Tuesday, September 17, 2013

Writers on the Writing Process: An Interview with Poet Molly Spencer

Poet Molly Spencer
Molly Spencer’s poetry has appeared or is forthcoming in Cave Wall, Linebreak, The Massachusetts Review, Beloit Poetry Journal, and elsewhere. A native Michigander and one-time Minnesotan, she now lives in the San Francisco Bay area with her husband and their three children. She writes about poetry, the writing life, and parenthood on her blog.

Laura Davis: Where do you write? Paint us a word picture. Put us there. And that other place you like. Or just send a real picture.

Molly Spencer: Either here:


I'm almost embarrassed to share this. But here is my desk (above). Please note: hair brush and barrette from this morning's hair styling session with my 7-year-old; my 10-year-old's prescription (thankfully remembered this morning with breakfast); emergency ibuprofen supply at the ready; random hourglass, provenance unknown; many love notes from 7-year-old; notes to self about submissions hanging from snowflake made by 7-year-old; husband's rain jacket hanging on my chair — EGREGIOUS VIOLATION!; totem crow. This desk is literally within reach of my kitchen counter to the left, and my kitchen table to the right. 

Or here:


My favorite spot at the library. My happy place.

LD: How do you begin writing? Warm-up exercise? Daydreaming? Any strange rituals involving smelling a drawer of fruit? Do you just dive in?

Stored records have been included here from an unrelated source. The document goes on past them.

Lemma findall_lit_step (b : bool) (c : ascii) (s : string) :
  Re.findall_multiline_count (Re.lit_len l) b 0 (String c s) =
    (if b && String.prefix l (String c s) then 1 else 0)
    + Re.findall_multiline_count (Re.lit_len l) (Py.chr_eqb c Py.LF) 0 s.
Proof.
  cbn [Re.findall_multiline_count]. unfold Re.lit_len, Py.startswith.
  destruct b; [|done]. cbn [andb].
  destruct (String.prefix l (String c s)) eqn:Hp; [|done].
  destruct (Py.chr_eqb c Py.LF) eqn:Hc.
  { apply chr_eqb_eq in Hc as ->. by rewrite lit_not_at_lf in Hp. }
  destruct l as [|a l'] eqn:El; [done|]. cbn [String.length pred Nat.add].
  f_equal. rewrite str_prefix_cons in Hp. apply andb_prop in Hp as [_ Hp].
  destruct l' as [|a' l'']; [done|].
  apply findall_skip; [|done].
  rewrite (str_take_prefix _ _ Hp). cbn [Py.contains] in Hlf.
  by apply orb_false_elim in Hlf as [_ ?].
Qed.

(** The number of matches of [^l] is the number of lines that start
    with [l]. *)
Lemma findall_lit_lines (b : bool) (s : string) :
  Re.findall_multiline_count (Re.lit_len l) b 0 s =
    Spec.count (fun line => Py.startswith line l)
      (if b then Spec.lines s else tl (Spec.lines s)).
Proof.
  unfold Spec.count, Py.startswith. revert b.
  induction s as [|c s IH]; intros b.
  - destruct b; cbn; [|done]. by destruct l.
  - rewrite findall_lit_step, IH. cbn [Spec.lines].
    destruct (Py.chr_eqb c Py.LF) eqn:Hc.
    + apply chr_eqb_eq in Hc as ->. rewrite lit_not_at_lf, andb_false_r.
      destruct b; cbn [tl List.filter]; [|done].
      by destruct l.
    + rewrite (prefix_first_line l (String c s) Hlf). cbn [Spec.lines].
      rewrite Hc.
      destruct (Spec.lines s) as [|h t]; destruct b; cbn [andb hd tl List.filter];
        try done; by destruct (String.prefix l _).
Qed.

Lemma count_lines_with_spec (content : string) :
  State.count_lines_with l content =
    Spec.count (fun line => Py.startswith line l) (Spec.lines content).
Proof. apply (findall_lit_lines true). Qed.

End CountLines.

Section Statuses.

Lemma str_prefix_app (a b s : string) :
  String.prefix (a +:+ b) s =
    String.prefix a s && String.prefix b (Py.drop (String.length a) s).
Proof.
  revert s. induction a as [|c a IH]; intros s.
  - by rewrite str_app_nil_l, str_prefix_nil.
  - rewrite str_app_cons. destruct s as [|d s]; [done|].
    rewrite !str_prefix_cons, IH. cbn [String.length Py.drop].
    by rewrite andb_assoc.
Qed.

Lemma status_partition (line : string) :
  Spec.indicator (Spec.is_task line) =
    Spec.indicator (Spec.is_done line) + Spec.indicator (Spec.is_blocked line)
    + Spec.indicator (Spec.is_review line) + Spec.indicator (Spec.is_pending line).
Proof.
  unfold Spec.is_pending, Spec.is_done, Spec.is_blocked, Spec.is_review,
    Spec.is_task, Py.startswith.
  change "- [x]" with ("- [" +:+ "x]").
  change "- [BLOCKED" with ("- [" +:+ "BLOCKED").
  change "- [REVIEW" with ("- [" +:+ "REVIEW").
  rewrite !str_prefix_app. destruct (String.prefix "- [" line); [|done].
  cbn [andb]. destruct (Py.drop _ line) as [|c rest]; [done|].
  rewrite !str_prefix_cons.
  repeat case_bool_decide; subst; try discriminate; cbn [andb];
    repeat match goal with |- context [String.prefix ?a ?b] =>
      destruct (String.prefix a b) end; done.
Qed.

Lemma statuses_exclusive (line : string) :
  (Spec.is_done line = true → Spec.is_task line = true
     ∧ Spec.is_blocked line = false ∧ Spec.is_review line = false)
  ∧ (Spec.is_blocked line = true → Spec.is_task line = true
       ∧ Spec.is_done line = false ∧ Spec.is_review line = false)
  ∧ (Spec.is_review line = true → Spec.is_task line = true
       ∧ Spec.is_done line = false ∧ Spec.is_blocked line = false).
Proof.
  pose proof (status_partition line) as H. unfold Spec.indicator in H.
  destruct (Spec.is_task line), (Spec.is_done line), (Spec.is_blocked line),
    (Spec.is_review line), (Spec.is_pending line); cbn in H;
    split_and!; intros; split_and!; try done; lia.
Qed.

Lemma count_cons (p : string → bool) (line : string) (ls : list string) :
  Spec.count p (line :: ls) = Spec.indicator (p line) + Spec.count p ls.
Proof. unfold Spec.count. cbn. by destruct (p line). Qed.

Lemma count_partition (ls : list string) :
  Spec.count Spec.is_task ls =
    Spec.count Spec.is_done ls + Spec.count Spec.is_blocked ls
    + Spec.count Spec.is_review ls + Spec.count Spec.is_pending ls.
Proof.
  induction ls as [|line ls IH]; [done|].
  rewrite !count_cons, IH, status_partition. lia.
Qed.

Lemma count_tasks_lines (content : string) :
  State.count_tasks (Some content) =
    (Spec.count Spec.is_task (Spec.lines content),
     Spec.count Spec.is_done (Spec.lines content),
     Spec.count Spec.is_blocked (Spec.lines content),
     Spec.count Spec.is_review (Spec.lines content)).
Proof.
  cbn [State.count_tasks]. by rewrite !count_lines_with_spec.
Qed.

End Statuses.

(** C6.  The counts of [count_tasks] partition the task lines of the
  checklist: every count is the number of lines with that status, the
  total is the sum of the done, blocked, review and pending lines, the
  statuses exclude one another, and two evaluations on the same text
  give the same counts. *)
Theorem count_tasks_partition (file : option string) :
let '(total, completed, blocked, review) := State.count_tasks file in
let ls := Spec.checklist file in
(total = Spec.count Spec.is_task ls
 ∧ completed = Spec.count Spec.is_done ls
 ∧ blocked = Spec.count Spec.is_blocked ls
 ∧ review = Spec.count Spec.is_review ls)
∧ total = completed + blocked + review + Spec.count Spec.is_pending ls
∧ completed + blocked + review ≤ total
∧ (∀ line,
     (Spec.is_done line = true → Spec.is_task line = true
        ∧ Spec.is_blocked line = false ∧ Spec.is_review line = false)
     ∧ (Spec.is_blocked line = true → Spec.is_task line = true
          ∧ Spec.is_done line = false ∧ Spec.is_review line = false)
     ∧ (Spec.is_review line = true → Spec.is_task line = true
          ∧ Spec.is_done line = false ∧ Spec.is_blocked line = false))
∧ (∀ again, again = State.count_tasks file →
     again = (total, completed, blocked, review)).
Proof.
destruct file as [content|].
- rewrite count_tasks_lines. cbn [Spec.checklist].
  pose proof (count_partition (Spec.lines content)) as H.
  split_and!; try done; [lia | apply statuses_exclusive].
- cbn. split_and!; try done. apply statuses_exclusive.
Qed.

MS: I always begin by reading the work of other poets. Often I’m reading my way through a collection, but sometimes it’ll be a literary journal or just a stack of poems I've printed from various online sources and set aside for later. As I read, I write down interesting words and phrases, sometimes whole lines. Then I use those scraps of language to do some free-writing. I call this process my “morning reading and writing,” and it is the foundation of all my work.

LD: What is your favorite exercise that gets the words flowing?

MS: I’ll often use a word bank of 7 to 10 words – usually a combination of interesting words from whatever I’m reading plus a few from my own personal universe deck (which I wrote about here). I also go through recent free-writes, pulling phrases and words that catch my interest. Then I’ll start writing anything that comes to mind, and try to use the words and phrases that I've identified. Once I've done that, I often load the lines I've written into a list on this site and press the “randomize” button. This process sifts the lines and somehow helps me to see which ones are most important, I think because it releases me from whatever progression originally asserted itself in the writing. By this time I’m often well on my way to a draft and I usually start cutting like crazy to find it.

Another thing I do a lot of is what I call “word work.” For a few words that seem important to what I’m writing, I’ll look up etymology, alternate definitions, synonyms and antonyms. As I’m doing this work, phrases or other words will often come to me, so I’ll jot those down in the margins. Often they make their way into whatever I’m working on. This is also a helpful exercise for finding just the right word while revising.

LD: How do you decide that you are finished working on a story, essay, or poem?

MS: I don’t find the word “finished” to be a helpful one when it comes to my writing. Instead, I think in terms of: Is this poem send-out-able? Do I believe in this work? Those, for me, are much more helpful questions than, “Is it finished?” because what I've found is that poems have a life of their own and they often come knocking on my door months or years after I last worked on them, insisting upon some revisions. 

LD: What’s the strangest thing you've used to write a poem or a story with and/or upon?
MS: My pant leg. Unless you want to count my children’s minds – I've been known to make them memorize lines that are coming to me as I’m driving.